## What is expected
Going through the data below, please show each line containing the string "MkMessageReactions".
(The records Opens)
(** the chat of a message the user may search: a live chat they are an unbanned
    member of *)
Definition searched_chat (s : store) (now : datetime) (user_id : Z) (m : Message.t) : option Chat.t :=
  c ← chats s !! Message.chat_id m;
  mb ← members s !! (Message.chat_id m, user_id);
  if ChatMember.is_banned now mb || Chat.is_deleted c then None else Some c.

(** [Message.content] matches; a null vector matches nothing *)
Definition search_hit `{TextSearch} (tsquery : text) (chat_id last_message_id : option UUID) (m : Message.t) : bool :=
  negb (Message.is_deleted m)
  && match Message.content m with Some t => ts_match t tsquery | None => false end
  && match chat_id with Some c => Message.chat_id m =? c | None => true end
  && match last_message_id with Some i => Message.id m <? i | None => true end.

Definition search_visible `{TextSearch} (user_id : Z) (tsquery : text) (limit : nat)
  (chat_id last_message_id : option UUID) : M (list (Message.t * Chat.t)) :=
  now ← now_utc;
  query (λ s, take (S limit)
    (omap (λ m, pair m <$> searched_chat s now user_id m)
       (merge_sort message_id_ge
          (filter (λ m, search_hit tsquery chat_id last_message_id m = true) (map_to_list (messages s)).*2)))).

(** only the author's profile is loaded next to a found message *)
Definition load_found (s : store) (m : Message.t) : MessageDTO :=
  MkMessageDTO (MkMessageNode m (a ← Message.author_id m; chat_profile_dto <$> profiles s !! a) []) None None.

Record MessageSearchDTO : Type := MkMessageSearch {
  ms_has_next : bool;
  ms_items : list (MessageDTO * SearchChatPreviewDTO);
  ms_next_message_id : option UUID;
}.

Module SearchMessages.
Definition handle `{TextSearch} (q : text) (chat_id : option UUID) (limit : Z) (last_message_id : option UUID)
  (j : UserJWTData) : M MessageSearchDTO :=
  let user_id := jwt_id j in
  let limit := clamp chat_config.MESSAGE_SEARCH_MAX_LIMIT limit in
  match terms_from [] (casefold q) with
  | [] => mret (MkMessageSearch false [] None)
  | terms =>
    let terms := take chat_config.MESSAGE_SEARCH_MAX_TERMS terms in
    rows ← search_visible user_id (prefix_query terms) limit chat_id last_message_id;
    let page := page_of limit rows in
    items ← query (λ s, (λ r, (load_found s r.1, search_chat r.2)) <$> page.1);
    hidden ← hidden_holders user_id ((λ i, node_profile (dto_node i.1)) <$> items);
    mret (MkMessageSearch page.2 ((λ i, (dto_map (hide_in_node hidden) i.1, i.2)) <$> items)
            (next_of (Message.id ∘ fst) page))
  end.
End SearchMessages.

(** ** Pinned messages *)
Record PinnedMessageDTO : Type := MkPinnedMessage {
  pm_message : MessageDTO;
  pm_pinned_by : Z;
  pm_pinned_at : datetime;
}.
Record PinnedMessagesDTO : Type := MkPinnedMessages {
  pms_items : list PinnedMessageDTO;
  pms_total : Z;
  pms_has_next : bool;
  pms_next_cursor : option Z;
}.

Definition pin_seq_ge (a b : ChatPinnedMessage.t * Message.t) : Prop :=
  ChatPinnedMessage.message_seq b.1 ≤ ChatPinnedMessage.message_seq a.1.
#[export] Instance pin_seq_ge_dec : RelDecision pin_seq_ge.
Proof. intros a b. unfold pin_seq_ge. apply _. Defined.

(** the pins of a chat joined with their live messages *)
Definition pinned_in (s : store) (chat_id : UUID) : list (ChatPinnedMessage.t * Message.t) :=
  omap (λ '((c, i), p), if c =? chat_id then pair p <$> MessageRepository.live_message s i else None)
    (map_to_list (pins s)).

Definition get_pinned_page (chat_id : UUID) (limit : nat) (before_seq : option Z)
  : M (list (ChatPinnedMessage.t * MessageDTO)) := query (λ s,
  (λ r, (r.1, load_message s r.2)) <$> take (S limit) (merge_sort pin_seq_ge
    (filter (λ r, match before_seq with Some c => ChatPinnedMessage.message_seq r.1 <? c | None => true end = true)
       (pinned_in s chat_id)))).

Module GetPinnedMessages.
Definition handle (chat_id : UUID) (limit : Z) (before_seq : option Z) (j : UserJWTData) : M PinnedMessagesDTO :=
  let user_id := jwt_id j in
  _ ← ensure_reader chat_id user_id;
  let limit := clamp chat_config.PINNED_MESSAGES_MAX_PAGE_SIZE limit in
  rows ← get_pinned_page chat_id limit before_seq;
  let page := page_of limit rows in
  dtos ← present user_id page.1.*2;
  total ← ChatPinnedMessageRepository.count chat_id;
  mret (MkPinnedMessages
          (zip_with (λ r d, MkPinnedMessage d (ChatPinnedMessage.pinned_by r.1) (ChatPinnedMessage.pinned_at r.1))
             page.1 dtos)
          total page.2 (next_of (ChatPinnedMessage.message_seq ∘ fst) page)).
End GetPinnedMessages.

(** ** Reactions of a message *)
Record MessageReactionsDTO : Type := MkMessageReactions {
  mr_groups : list ReactionGroupDTO;
  mr_users : list Z;
  mr_has_next : bool;
  mr_next_user_id : option Z;
}.

Module GetMessageReactions.
Definition handle (chat_id message_id : UUID) (emoji : option text) (limit : Z) (cursor_user_id : option Z)
  (j : UserJWTData) : M MessageReactionsDTO :=
  let user_id := jwt_id j in
  _ ← ensure_reader chat_id user_id;
  _ ← message_in_chat chat_id message_id;
  state ← MessageReactionRepository.get_reaction_state_for_messages [message_id] user_id;
  let groups := group_dtos (list_to_map (M := gmap UUID MessageReactionState) state !! message_id) in
  match emoji with
  | None => mret (MkMessageReactions groups [] false None)
  | Some e =>
    let limit := clamp 100 limit in
    rows ← MessageReactionRepository.get_users_by_emoji message_id e limit cursor_user_id;
    let page := page_of limit rows in
    mret (MkMessageReactions groups page.1 page.2 (next_of id page))
  end.
End GetMessageReactions.

(** ** Shared media *)
Inductive SharedMediaType : Type :=
| SM_PHOTO | SM_VIDEO | SM_MEDIA | SM_FILE | SM_VOICE | SM_LINK.

Definition SHARED_MEDIA_ATTACHMENT_TYPES (t : SharedMediaType) : list AttachmentType :=
  match t with
  | SM_PHOTO => [ATT_IMAGE]
  | SM_VIDEO => [ATT_VIDEO]
  | SM_MEDIA => [ATT_IMAGE; ATT_VIDEO]
  | SM_FILE => [ATT_FILE]
  | SM_VOICE => [ATT_VOICE; ATT_VIDEO_NOTE]
  | SM_LINK => []
  end.

(** [int(raw_seq), UUID(raw_id) if raw_id else ZERO_UUID] of a cursor; either
    may raise [ValueError] *)
Definition parse_cursor (cursor : option text) : result error (option (Z * UUID)) :=
  match cursor with
  | None => Ok None
  | Some c =>
    let '(raw_seq, _, raw_id) := partition colon c in
    seq ← from_option Ok (Err ValueError) (py_int raw_seq);
    i ← match raw_id with [] => Ok 0 | _ => from_option Ok (Err ValueError) (parse_uuid raw_id) end;
    Ok (Some (seq, i))
  end.
(** [f"{last.message_seq}:{last.id}"] *)
Definition media_cursor (k : Z * UUID) : text := str_int k.1 ++ colon :: str_uuid k.2.

Definition media_row : Type := MessageAttachment.t * Message.t.
(** [(row[0].message_seq or 0, row[0].id)] *)
Definition media_key (r : media_row) : Z * UUID :=
  (default 0 (MessageAttachment.message_seq r.1), MessageAttachment.id r.1).
Definition key_below (k1 k2 : Z * UUID) : bool := (k1.1 <? k2.1) || ((k1.1 =? k2.1) && (k1.2 <? k2.2)).
Definition media_ge (a b : media_row) : Prop := key_below (media_key a) (media_key b) = false.
#[export] Instance media_ge_dec : RelDecision media_ge.
Proof. intros a b. unfold media_ge. apply _. Defined.

(** the rows of one attachment type: processed, of a live message of the chat *)
Definition media_in (s : store) (chat_id : UUID) (t : AttachmentType) : list media_row :=
  omap (λ a,
    m ← (i ← MessageAttachment.message_id a; MessageRepository.live_message s i);
    if (MessageAttachment.chat_id a =? chat_id) && (Message.chat_id m =? chat_id)
       && bool_decide (MessageAttachment.attachment_type a = t)
       && is_some (MessageAttachment.message_seq a)
       && bool_decide (MessageAttachment.attachment_status a = SUCCESS)
    then Some (a, m) else None) (map_to_list (attachments s)).*2.

Definition before_media (before : option (Z * UUID)) (r : media_row) : bool :=
  match before with Some k => key_below (media_key r) k | None => true end.

(** one statement per type, each with the limit; their rows sorted together *)
Definition get_shared_media_page (chat_id : UUID) (types : list AttachmentType) (limit : nat)
  (before : option (Z * UUID)) : M (list media_row) := query (λ s,
  take limit (merge_sort media_ge (t ← fromkeys types;
    take limit (merge_sort media_ge (filter (λ r, before_media before r = true) (media_in s chat_id t)))))).

Definition get_link_messages_page (chat_id : UUID) (limit : nat) (before : option Z) : M (list Message.t) :=
  query (λ s, take limit (merge_sort message_seq_ge
    (filter (λ m, Message.has_links m = true ∧ before_seq before m = true) (live_in s chat_id)))).

Record SharedMediaDTO : Type := MkSharedMedia {
  sm_items : list (Message.t * option MessageAttachment.t);
  sm_has_next : bool;
  sm_next_cursor : option text;
}.

Module GetSharedMedia.
Definition handle (chat_id : UUID) (media_type : SharedMediaType) (limit : Z) (cursor : option text)
  (j : UserJWTData) : M SharedMediaDTO :=
  let user_id := jwt_id j in
  _ ← ensure_reader chat_id user_id;
  let limit := clamp chat_config.SHARED_MEDIA_MAX_PAGE_SIZE limit in
  before ← lift (parse_cursor cursor);
  match media_type with
  | SM_LINK =>
    rows ← get_link_messages_page chat_id (S limit) (fst <$> before);
    let page := page_of limit rows in
    mret (MkSharedMedia ((λ m, (m, None)) <$> page.1) page.2 (next_of (str_int ∘ Message.seq) page))
  | _ =>
    rows ← get_shared_media_page chat_id (SHARED_MEDIA_ATTACHMENT_TYPES media_type) (S limit) before;
    let page := page_of limit rows in
    mret (MkSharedMedia ((λ r, (r.2, Some r.1)) <$> page.1) page.2 (next_of (media_cursor ∘ media_key) page))
  end.
End GetSharedMedia.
(The records Closes)
## Worked solution
Record MessageReactionsDTO : Type := MkMessageReactions {
  | None => mret (MkMessageReactions groups [] false None)
    mret (MkMessageReactions groups page.1 page.2 (next_of id page))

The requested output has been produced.